На скамеечке отдыхал дядя Коля. С сумкой и цветами я подошел к нему.

— Никак, вышел из клинча, — утвердительно он спросил. — А цветы кому? Помер, что ли, кто?

Я поставил сумку рядом с ним, достал сигареты, протянул ему.

— Я же бросил, — обиделся дед. — Ну, хотя дай одну, подержу просто так за компанию.

Огонек зажигалки в ослепительном блеске солнца.

— Изжаримся этим летом, а, дядя Коля? Ты ведь на самом солнцепеке сидишь. Удара не будет?

— У меня не будет, — сообщил он с достоинством, машинально прикуривая. — Это у молодых вроде тебя бывают неполадки с перепою.
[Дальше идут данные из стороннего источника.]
(* ===== verification/IfAddr.v ===== *)
(** The addresses of the host's network interfaces: src/server/ifaceaddr.go, with the methods
    of [net.IP] that it uses. *)
From S2P Require Import Prelude Go Errors Types Sys LineIO Proc.
#[local] Open Scope go_scope.

(** * net.IP *)

Definition zb : byte := x00.
Definition fb : byte := xff.

Definition is_v4 (p : list byte) : bool := length p =? 4.

(** The 12 bytes before an IPv4 address in its 16-byte form. *)
Definition v4InV6Prefix : list byte := replicate 10 zb ++ [fb; fb].

Definition To4 (p : list byte) : option (list byte) :=
  if length p =? 4 then Some p
  else if (length p =? 16) && bool_decide (take 12 p = v4InV6Prefix) then Some (drop 12 p)
  else None.

Definition IPv6loopback : list byte := replicate 15 zb ++ [x01].

Definition IsLoopback (p : list byte) : bool :=
  match To4 p with
  | Some ip4 => bool_decide (head ip4 = Some x7f)
  | None => bool_decide (p = IPv6loopback)
  end.

Definition byte_Z (b : byte) : Z := Z.of_N (Byte.to_N b).

Definition hex_digit (n : Z) : string :=
  String (ascii_of_nat (Z.to_nat (if (n <? 10)%Z then 48 + n else 87 + n)%Z)) EmptyString.

(** The bytes in hexadecimal, two digits each. *)
Definition hexString (p : list byte) : string :=
  foldr (λ b s, hex_digit (byte_Z b / 16) +:+ hex_digit (byte_Z b mod 16) +:+ s) "" p.

(** A 16-bit group without leading zeros. *)
Definition hex16 (n : Z) : string :=
  (if (4096 <=? n)%Z then hex_digit (n / 4096) else "") +:+
  (if (256 <=? n)%Z then hex_digit (n / 256 mod 16) else "") +:+
  (if (16 <=? n)%Z then hex_digit (n / 16 mod 16) else "") +:+
  hex_digit (n mod 16).

Fixpoint groups (p : list byte) : list Z :=
  match p with
  | a :: b :: p => (byte_Z a * 256 + byte_Z b)%Z :: groups p
  | _ => []
  end.

Fixpoint zeros (l : list Z) : nat :=
  match l with
  | z :: l => if (z =? 0)%Z then S (zeros l) else 0
  | [] => 0
  end.

(** The first longest run of zero groups of [l], which starts at group [i]: where it starts
    and its length.  [best] is the longest so far.  The code skips the groups of a run it has
    taken; starting again inside of it finds nothing longer. *)
Fixpoint longest (i : nat) (l : list Z) (best : nat * nat) : nat * nat :=
  match l with
  | [] => best
  | _ :: l' => longest (S i) l' (if best.2 <? zeros l then (i, zeros l) else best)
  end.

Fixpoint joined (l : list Z) : string :=
  match l with
  | [] => ""
  | [z] => hex16 z
  | z :: l => hex16 z +:+ ":" +:+ joined l
  end.

Definition v6String (p : list byte) : string :=
  let l := groups p in
  let '(e0, n) := longest 0 l (0, 0) in
  if n <=? 1 then joined l
  else joined (take e0 l) +:+ "::" +:+ joined (drop (e0 + n) l).

Definition dotted (p : list byte) : string :=
  match p with
  | [a; b; c; d] =>
      itoa (byte_Z a) +:+ "." +:+ itoa (byte_Z b) +:+ "." +:+ itoa (byte_Z c) +:+ "." +:+
      itoa (byte_Z d)
  | _ => ""
  end.

Definition IPString (p : list byte) : string :=
  if length p =? 0 then "<nil>"
  else match To4 p with
       | Some p4 => dotted p4
       | None => if length p =? 16 then v6String p else "?" +:+ hexString p
       end.

(** * The functions *)

(** The type switch on an address. *)
Definition addr_ip (a : Addr) : ip :=
  match a with IPNet v | IPAddr v => v | OtherAddr => None end.

(** The text of an address that [GetInterfaceAddr] takes. *)
Definition usable (a : Addr) : option string :=
  match addr_ip a with
  | Some p =>
      match To4 p with
      | Some p4 => if negb (IsLoopback p) then Some (IPString p4) else None
      | None => None
      end
  | None => None
  end.

(** The loop over the addresses of one interface. *)
Fixpoint first_usable (addrs : list Addr) : option string :=
  match addrs with
  | [] => None
  | addr :: addrs =>
      match usable addr with Some s => Some s | None => first_usable addrs end
  end.

(** [fmt.Sprintf] of a text that is used as a format without arguments: package fmt's
    business where the text has a per cent sign. *)
Class FmtLib := { Sprintf : string → string }.

Section ifaceaddr.
Context `{PkgErrors, FmtLib}.

Definition no_addr (networkInterface : string) : error :=
  NewStackError (Sprintf ("No IPv4 addr for iface: " +:+ networkInterface)).

(** The loop over the interfaces. *)
Fixpoint find_iface (networkInterface : string) (ifaces : list Interface)
  : prog procE (result string error) :=
  match ifaces with
  | [] => Ret (Err (no_addr networkInterface))
  | iface :: ifaces =>
      if decide (IfName iface = networkInterface) then
        r <- call (PAddrs iface);;
        match r with
        | Err err => Ret (Err (WithStack err))
        | Ok addrs =>
            match first_usable addrs with
            | Some s => Ret (Ok s)
            | None => find_iface networkInterface ifaces
            end
        end
      else find_iface networkInterface ifaces
  end.

Definition GetInterfaceAddr (networkInterface : string) : prog procE (result string error) :=
  r <- call PInterfaces;;
  match r with
  | Err err => Ret (Err (WithStack err))
  | Ok ifaces => find_iface networkInterface ifaces
  end.

Definition tab : string := String (ascii_of_nat 9) EmptyString.

(** The line printed for an address. *)
Definition addr_line (prefix name : string) (p : list byte) : string :=
  prefix +:+ name +:+ tab +:+ "= " +:+ IPString p +:+ newline.

Fixpoint print_addrs (prefix : string) (iface : Interface) (addrs : list Addr)
  : prog procE unit :=
  match addrs with
  | [] => Ret tt
  | addr :: addrs =>
      match addr_ip addr with
      | Some p => if negb (IsLoopback p) then stdout (addr_line prefix (IfName iface) p)
                  else Ret tt
      | None => Ret tt
      end;;
      print_addrs prefix iface addrs
  end.

Fixpoint print_ifaces (prefix : string) (ifaces : list Interface)
  : prog procE (option error) :=
  match ifaces with
  | [] => Ret None
  | iface :: ifaces =>
      r <- call (PAddrs iface);;
      match r with
      | Err err => Ret (Some (WithStack err))
      | Ok addrs => print_addrs prefix iface addrs;; print_ifaces prefix ifaces
      end
  end.

Definition PrintInterfaceAddrs (prefix : string) : prog procE (option error) :=
  r <- call PInterfaces;;
  match r with
  | Err err => Ret (Some (WithStack err))
  | Ok ifaces => print_ifaces prefix ifaces
  end.

End ifaceaddr.

(** * What the host answers *)

(** The host's interfaces and their addresses, which do not change. *)
Definition host (ifaces : result (list Interface) error)
  (addrs : Interface → result (list Addr) error) (o : obs procE) : Prop :=
  match o with
  | @Obs _ X e x =>
      match e in procE Y return Y → Prop with
      | PInterfaces => λ r, r = ifaces
      | PAddrs i => λ r, r = addrs i
      | _ => λ _, True
      end x
  end.

(** The interface is not the one, or has no address that can be taken. *)
Definition passed_over (addrs : Interface → result (list Addr) error) (name : string)
  (i : Interface) : Prop :=
  IfName i = name → ∃ l, addrs i = Ok l ∧ first_usable l = None.

(** The lines for the addresses of an interface, in order. *)
Definition addr_lines (prefix : string) (iface : Interface) (l : list Addr) : list string :=
  omap (λ a, p ← addr_ip a;
             if IsLoopback p then None else Some (addr_line prefix (IfName iface) p)) l.

(** * Lemmas *)

Lemma length_To4 p p4 : To4 p = Some p4 → length p4 = 4.
Proof.
  unfold To4. destruct (length p =? 4) eqn:H4; [intros [= <-]; by apply Nat.eqb_eq|].
  destruct (length p =? 16) eqn:H16; [|done]. simpl. case_bool_decide; [|done].
  intros [= <-]. rewrite length_drop. apply Nat.eqb_eq in H16. lia.
Qed.

Lemma usable_spec a s :
  usable a = Some s ↔
  ∃ p b1 b2 b3 b4, addr_ip a = Some p ∧ To4 p = Some [b1; b2; b3; b4] ∧ b1 ≠ x7f ∧
    s = dotted [b1; b2; b3; b4].
Proof.
  unfold usable, IsLoopback. split.
  - destruct (addr_ip a) as [p|]; [|done]. destruct (To4 p) as [p4|] eqn:H4; [|done].
    pose proof (length_To4 _ _ H4) as Hl.
    destruct p4 as [|b1 [|b2 [|b3 [|b4 [|]]]]]; try discriminate Hl. simpl.
    case_bool_decide as Hb; [done|]. simpl. intros [= <-].
    exists p, b1, b2, b3, b4. repeat split; congruence.
  - intros (p & b1 & b2 & b3 & b4 & -> & -> & Hb & ->). simpl.
    by rewrite bool_decide_eq_false_2 by congruence.
Qed.

Lemma first_usable_Some l s :
  first_usable l = Some s →
  ∃ l1 a l2, l = l1 ++ a :: l2 ∧ Forall (λ a, usable a = None) l1 ∧ usable a = Some s.
Proof.
  induction l as [|a l IH]; simpl; [done|]. destruct (usable a) as [s'|] eqn:Ha.
  - intros [= ->]. by exists [], a, l.
  - intros (l1 & a' & l2 & -> & H1 & H2)%IH. exists (a :: l1), a', l2. auto.
Qed.

Section lemmas.
Context `{PkgErrors, FmtLib}.
Context (ifaces : result (list Interface) error) (addrs : Interface → result (list Addr) error).
Abbreviation watch := (collector written (host ifaces addrs)).

(** What [find_iface] answers, and that it writes nothing. *)
Definition found (name : string) (l : list Interface) (r : result string error) : Prop :=
  (∃ l1 i l2 la, l = l1 ++ i :: l2 ∧ Forall (passed_over addrs name) l1 ∧ IfName i = name ∧
     match r with
     | Ok s => addrs i = Ok la ∧ first_usable la = Some s
     | Err e => ∃ err, addrs i = Err err ∧ e = WithStack err
     end) ∨
  Forall (passed_over addrs name) l ∧ r = Err (no_addr name).

Lemma found_next name i l r : passed_over addrs name i → found name l r → found name (i :: l) r.
Proof.
  intros Hi [(l1 & j & l2 & la & -> & H1 & Hj)|[Hl Hr]]; [left|right; auto].
  exists (i :: l1), j, l2, la. auto.
Qed.

Lemma find_iface_found name l w :
  respects watch (find_iface name l) w (λ w' r, w' = w ∧ found name l r).
Proof.
  revert w. induction l as [|i l IH]; intros w; simpl; [split; [done|right; auto]|].
  case_decide as Hn.
  - intros r Hr. simpl in Hr |- *. subst r. destruct (addrs i) as [la|err] eqn:Hi.
    + destruct (first_usable la) as [s|] eqn:Hf; simpl.
      * split; [done|]. left. exists [], i, l, la. repeat split; auto.
      * eapply respects_mono; [apply IH|]. intros w' r [-> Hr]. split; [done|].
        apply found_next; [|done]. intros _. eauto.
    + simpl. split; [done|]. left. exists [], i, l, []. repeat split; eauto.
  - eapply respects_mono; [apply IH|]. intros w' r [-> Hr]. split; [done|].
    apply found_next; [by intros ?|done].
Qed.
Lemma would_accept_spec seen w c :
  window_inv seen w -> is_u64 c -> would_accept w c = Some (Spec.acceptable seen c).
Proof.
  intros [Hwf _ Hb] Hc. unfold would_accept, Spec.acceptable.
  destruct (highest w) as [h|]; [|destruct Hb as [-> _]; done].
  destruct Hb as (Hh & Hle & Hbits). rewrite Forall_forall in Hle. rewrite Z.gtb_ltb, Z.geb_leb.
  assert (Hdist : forallb (fun x => x - c <? DEFAULT_WINDOW_SIZE) seen = (h - c <? DEFAULT_WINDOW_SIZE)).
  { apply Bool.eq_iff_eq_true. rewrite forallb_True_iff || rewrite forallb_forall. split.
    - intros H. by apply H, list_elem_of_In.
    - intros H x Hx%list_elem_of_In. apply Hle in Hx. zbool. apply Z.ltb_lt. lia. }
  rewrite Hdist.
  destruct (Z.ltb_spec h c) as [Hnew|Hold].
  { rewrite (proj2 (Z.ltb_lt _ _)) by (unfold DEFAULT_WINDOW_SIZE; lia).
    rewrite bool_decide_true; [done|]. intros Hin%Hle. lia. }
  destruct (Z.leb_spec DEFAULT_WINDOW_SIZE (h - c)) as [Hfar|Hnear].
  { rewrite (proj2 (Z.ltb_ge _ _)) by lia. by rewrite andb_false_r. }
  rewrite (proj2 (Z.ltb_lt _ _)) by lia. rewrite bit_is_set_spec by (done || lia).
  cbn [mbind option_bind]. rewrite Hbits by lia.
  replace (h - (h - c)) with c by lia. by rewrite andb_true_r, bool_decide_not.
Qed.

Lemma update_head_spec w v0 :
  window_wf w -> bits w !! 0%nat = Some v0 ->
  let bs := <[0%nat := Z.lor v0 1]> (bits w) in
  forall h, window_wf {| highest := h; bits := bs |} /\
  forall d, 0 <= d -> word_bit bs d = (word_bit (bits w) d || (d =? 0))%bool.
Proof.
  intros [Hl Hw] Hv bs h. repeat split.
  - cbn. unfold bs. by rewrite length_insert.
  - cbn. apply Forall_insert; [done|]. apply lor_u64; [|done]. by eapply Forall_lookup_1.
  - intros d Hd. apply (word_bit_insert (bits w) 0 v0 d); try done.
Qed.

Lemma wf_head w : window_wf w -> exists v, bits w !! 0%nat = Some v.
Proof. intros [Hl _]. apply lookup_lt_is_Some_2. rewrite Hl. change WINDOW_WORDS with 64%nat. lia. Qed.

Lemma acceptable_inv seen c :
  Spec.acceptable seen c = true -> (c ∉ seen) /\ forall x, x ∈ seen -> x - c < DEFAULT_WINDOW_SIZE.
Proof.
  unfold Spec.acceptable. intros [Hn Hd]%andb_prop. apply bool_decide_eq_true in Hn.
  split; [done|]. intros x Hx%list_elem_of_In. rewrite forallb_forall in Hd. apply Hd in Hx. by zbool.
Qed.

(** A counter above the highest one: the window moves up. *)
Lemma advance_inv seen w h c :
  window_inv seen w -> is_u64 c -> highest w = Some h -> h < c ->
  exists w1 bs, shift_older w (c - h) = Some w1 /\ update_head w1 (fun v => Z.lor v 1) = Some bs /\
    window_inv (c :: seen) {| highest := Some c; bits := bs |}.
Proof.
  intros [Hwf Hs Hb] Hc Hh Hlt. rewrite Hh in Hb. destruct Hb as (Hhin & Hle & Hbits).
  destruct (shift_older_spec w (c - h)) as (w1 & E1 & _ & Hwf1 & Hb1); [done|lia|].
  destruct (wf_head w1 Hwf1) as [v0 Hv0].
  destruct (update_head_spec w1 v0 Hwf1 Hv0 (Some c)) as [Hwf2 Hb2].
  eexists _, _. split; [exact E1|]. split; [unfold update_head; by rewrite Hv0|].
  split; [exact Hwf2|by constructor|]. cbn [highest bits]. split_and!; [left| |].
  - constructor; [lia|]. eapply Forall_impl; [done|]. cbn. lia.
  - intros d Hd. rewrite Hb2, Hb1 by lia. apply Bool.eq_iff_eq_true.
    rewrite bool_decide_eq_true, elem_of_cons. rewrite Forall_forall in Hle.
    destruct (Z.ltb_spec d (c - h)) as [Hn|Ho].
    + cbn [orb]. rewrite Z.eqb_eq. split; [left; lia|].
      intros [?|Hin%Hle]; lia.
    + rewrite Hbits by lia. replace (h - (d - (c - h))) with (c - d) by lia.
      rewrite orb_true_iff, bool_decide_eq_true, Z.eqb_eq. intuition lia.
Qed.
А я по науке живу.

— По какой науке?

— Да ты все одно не поймешь. Слыхал про Шелтона?

— Кто такой?

— Кто такой, — передразнил дед. — Да уж поумнее нас с тобой человек. По бабам не рыщет, как козел.

— Из седьмого подъезда, что ль? К Нюрке ездит?

Кто видел ехидную ухмылку дяди Коли, тот, конечно, легко разгадает секрет Джоконды.

— Или у тебя от водки мозги спеклись? Шелтон-то из Америки. Пишет про здоровое питание. Я уж третий день читаю, не могу оторваться. По нему выходит, жрем мы неправильно, оттого подыхаем прежде срока. Допустим, ты белок с углеводом способен различить? То-то и оно. А пора бы различать.

— Ну, ладно, — признал я свое невежество, — а кто эти хмыри на «БМВ», не знаешь?

— Первый раз вижу… Шелтон-то чего говорит… Он ведь не советует, к примеру, мясной суп варить. В мясном супе, а также во многих других продуктах, которые мы жрем, самая погибель для здорового организма. Даже водку ты не имеешь права закусывать колбасой. Ты понял это?

— Чем же ее закусывать?

— Ни чем не надо. Проглотил и жди, пока приживется. Уж потом можешь кусочек яблочка пожевать…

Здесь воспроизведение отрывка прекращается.